極端なものの考え方や受け取り方を、鬱や不安症に有効なアプローチである認知行動療法では“認知のゆがみ”と呼びます。

特徴的な“認知のゆがみ”のパターンについては、代表的なものが幾つかあることが知られています。

今回は、ものごとや自分自身・他者をありのままの大きさ(サイズ)で捉えられず、拡大したり縮小したりして辛くなってしまう“拡大解釈と過小評価″を挙げてみます。

これは自分のマイナス面と他者のプラス面を拡大して大きく、他者のマイナス面と自分のプラス面を縮小して小さく捉えてネガティブになる思考パターンを言います。

ものごとに対しては悪いことが起きると拡大して大きく捉え、良いことが起きると縮小して捉えネガティブになります。

例えば、

悪いことが起きると全て台無しになったように考え、良いことが起こってもたいしたことないと考える。
あの人は何でもできるのに自分は何にもできないと思う。
自分の長所や成功に対してはこんなのたいしたことないと思う
他者の短所や失敗に対してはあんなの問題ではないと考える

といった具合です。

以上の例のように、まるで実際の大きさ(サイズ)をゆがめる眼鏡をかけて現実を見ているかのようにネガティブな方向へ捉えてしまい不安になったり気分が落ち込んだりします。

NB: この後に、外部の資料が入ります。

(** * Anomaly scorer and driver attribution: a shallow embedding

    This development embeds [ai/anomaly.py] and [ai/drivers.py] and proves
    the properties stated for them. Of their callers it embeds the snapshot
    and the expected impact of [ai/explain.py] and the segment filters of
    [api/routes/automations.py].

    Modelling conventions.
    - A Python/NumPy [float] is an exact rational ([Q]) or [NaN]; rounding
      error, overflow and infinities of binary64 are outside the model.
      The values stored in the KPI table and the aggregates returned by
      the queries are numbers, never NULL. The square root used by the
      population standard deviation is an operation of the numeric library
      and is kept abstract ([Sqrt]).
    - Python's true division raises [ZeroDivisionError] on a zero divisor:
      division returns [option], [None] standing for the raised exception,
      and every function that divides lives in the option monad.
    - A calendar date (ISO text in the database) is its day ordinal in [Z];
      parsing, formatting and the representable range of [datetime.date]
      are outside the model.
    - The SQLite connection is a record: the three tables the scorer
      touches are lists of rows, the write statements executed are kept in
      a journal, and the aggregate joins over the fact and dimension tables
      are answered by a query function of the connection. The [id] column
      the database assigns on insert is not modelled.
    - The wall clock read by [datetime.now] is an explicit argument.
    - A list of dictionaries that goes through a pandas frame and back
      comes out with [nan] for [None] in a column that also holds numbers
      ([data_frame]). *)

From stdpp Require Import gmap strings list sorting.
From Stdlib Require Import QArith Qabs Qround Qminmax Lqa.
Lemma insert_keyed_related (x : value * A) (y : value * B)
      (l r : list (value * A)) (m : list (value * B)) :
  KR x y -> Forall2 KR l m -> insert_keyed x l = Ok r ->
  exists r', insert_keyed y m = Ok r' /\ Forall2 KR r r'.
Proof.
  intros Hxy Hlm. revert r. induction Hlm as [|a b l m Hab Hlm IH]; intros r; simpl.
  - intros H. injection H as <-. exists [y]. split; [reflexivity|].
    constructor; [exact Hxy|constructor].
  - destruct Hxy as [Hk Hr]. destruct Hab as [Hk' Hr'].
    rewrite <- Hk, <- Hk'.
    destruct (py_lt (fst x) (fst a)) as [[|]|e]; simpl; try discriminate.
    + intros H. injection H as <-. eexists. split; [reflexivity|].
      repeat constructor; assumption.
    + destruct (insert_keyed x l) as [r0|e]; simpl; [|discriminate].
      intros H. injection H as <-.
      destruct (IH r0 eq_refl) as (r' & -> & Hr0). simpl.
      eexists. split; [reflexivity|]. constructor; [split; assumption|exact Hr0].
Qed.

Lemma sort_keyed_related (todo : list (value * A)) (todo' : list (value * B))
      (placed r : list (value * A)) (placed' : list (value * B)) :
  Forall2 KR todo todo' -> Forall2 KR placed placed' ->
  sort_keyed placed todo = Ok r ->
  exists r', sort_keyed placed' todo' = Ok r' /\ Forall2 KR r r'.
Proof.
  intros Ht. revert placed placed' r.
  induction Ht as [|x y todo todo' Hxy Ht IH]; intros placed placed' r Hp; simpl.
  - intros H. injection H as <-. exists placed'. split; [reflexivity|exact Hp].
  - destruct (insert_keyed x placed) as [p1|e] eqn:E; simpl; [|discriminate].
    destruct (insert_keyed_related x y placed p1 placed' Hxy Hp E)
      as (p1' & -> & Hp1). simpl.
    apply IH. exact Hp1.
Qed.

Lemma sorted_by_related (items r : list A) (items' : list B) :
  Forall2 R items items' -> sorted_by keyA items = Ok r ->
  exists r', sorted_by keyB items' = Ok r' /\ Forall2 R r r'.
Proof.
  intros Hitems. unfold sorted_by.
  destruct (rmap _ items) as [keyed|e] eqn:Ek; simpl; [|discriminate].
  assert (Hk : exists keyed',
             rmap (fun v => (k <- keyB v ;; Ok (k, v))%result) items' = Ok keyed'
             /\ Forall2 KR keyed keyed').
  { clear -Hitems Ek key_agrees. revert keyed Ek.
    induction Hitems as [|x y items items' Hxy Hi IH]; intros keyed; simpl.
    - intros H. injection H as <-. exists []. split; [reflexivity|constructor].
    - destruct (keyA x) as [k|e] eqn:Ekx; simpl; [|discriminate].
      destruct (rmap _ items) as [ks|e]; simpl; [|discriminate].
      intros H. injection H as <-.
      rewrite (key_agrees x y k Hxy Ekx). simpl.
      destruct (IH ks eq_refl) as (ks' & -> & Hks). simpl.
      eexists. split; [reflexivity|].
      constructor; [split; [reflexivity|exact Hxy]|exact Hks]. }
  destruct Hk as (keyed' & -> & Hkeyed). simpl.
  destruct (sort_keyed [] keyed) as [ranked|e] eqn:Es; simpl; [|discriminate].
  intros H. injection H as <-.
  destruct (sort_keyed_related keyed keyed' [] ranked [] Hkeyed
              (Forall2_nil _) Es) as (ranked' & -> & Hr). simpl.
  eexists. split; [reflexivity|].
  clear -Hr. induction Hr as [|a b l m [_ Hab] _ IH]; simpl; constructor; auto.
Qed.

End SortedByRelated.

Lemma Forall2_firstn {A B} (R : A -> B -> Prop) (n : nat)
      (l : list A) (m : list B) :
  Forall2 R l m -> Forall2 R (firstn n l) (firstn n m).
Proof.
  intros H. revert n. induction H as [|a b l m Hab _ IH]; intros [|n]; simpl;
    constructor; auto.
Qed.

(** The key read through the store is the key of the value. *)
Lemma ref_price_key_agrees (s s1 : store) (fuel : nat) (x : loc)
      (xv k : value) :
  extends s s1 -> (fuel <= List.length s)%nat ->
  denote fuel s x = Some xv ->
  ref_price_key s1 x = Ok k -> price_key xv = Ok k.
Proof.
  intros Hext Hfuel Hx. destruct fuel as [|fuel]; [discriminate|].
  simpl in Hx. unfold ref_price_key.
  destruct (nth_error s x) as [o|] eqn:Eo; [|discriminate].
  rewrite (nth_error_extends s s1 x o Hext Eo).
  destruct o as [a|items|d]; try discriminate.
  destruct (all_some _) as [dv|] eqn:Ed; simpl in Hx; [|discriminate].
  injection Hx as <-. unfold price_key, py_get.
  pose proof (all_some_entries_lookup _ d dv "price" Ed) as Hl.
  destruct (ref_lookup "price" d) as [l|].
  - destruct Hl as (pv & Hpv & ->).
    assert (Hs : store_value s1 l = Some pv).
    { unfold store_value. eapply denote_weaken; [exact Hext| |exact Hpv].
      destruct Hext as [fresh ->]. rewrite length_app. lia. }
    rewrite Hs. auto.
  - rewrite Hl. auto.
Qed.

また結果として他者に対しては強い劣等感を抱くことになり、自分に対してはたとえ褒められたとしても「たいしたことない、私なんて…」と過小評価する癖がついて自尊心が下がっていきます。

現実をありのままの大きさ(サイズ)で捉えられないのでイメージの世界でハードルが上がってしまい、行動することに対してすごく抵抗が出てきたり憂鬱になったりして制限がかかってきますし、無意識に逃げたくなって様々な症状が出てくることもあります。

いずれにしても自分がどのような“認知のゆがみ”を抱えているのかを認識することは大切です。

不安になりやすかったり落ち込みやすかったりする背景にどんな捉え方があるのかをはっきり意識化することによって、初めてそれを変えることができるようになるからです。

練習をしながら段々と自分が抱えている“認知のゆがみ”を修正していこうとする専門的なアプローチが“認知行動療法”になります。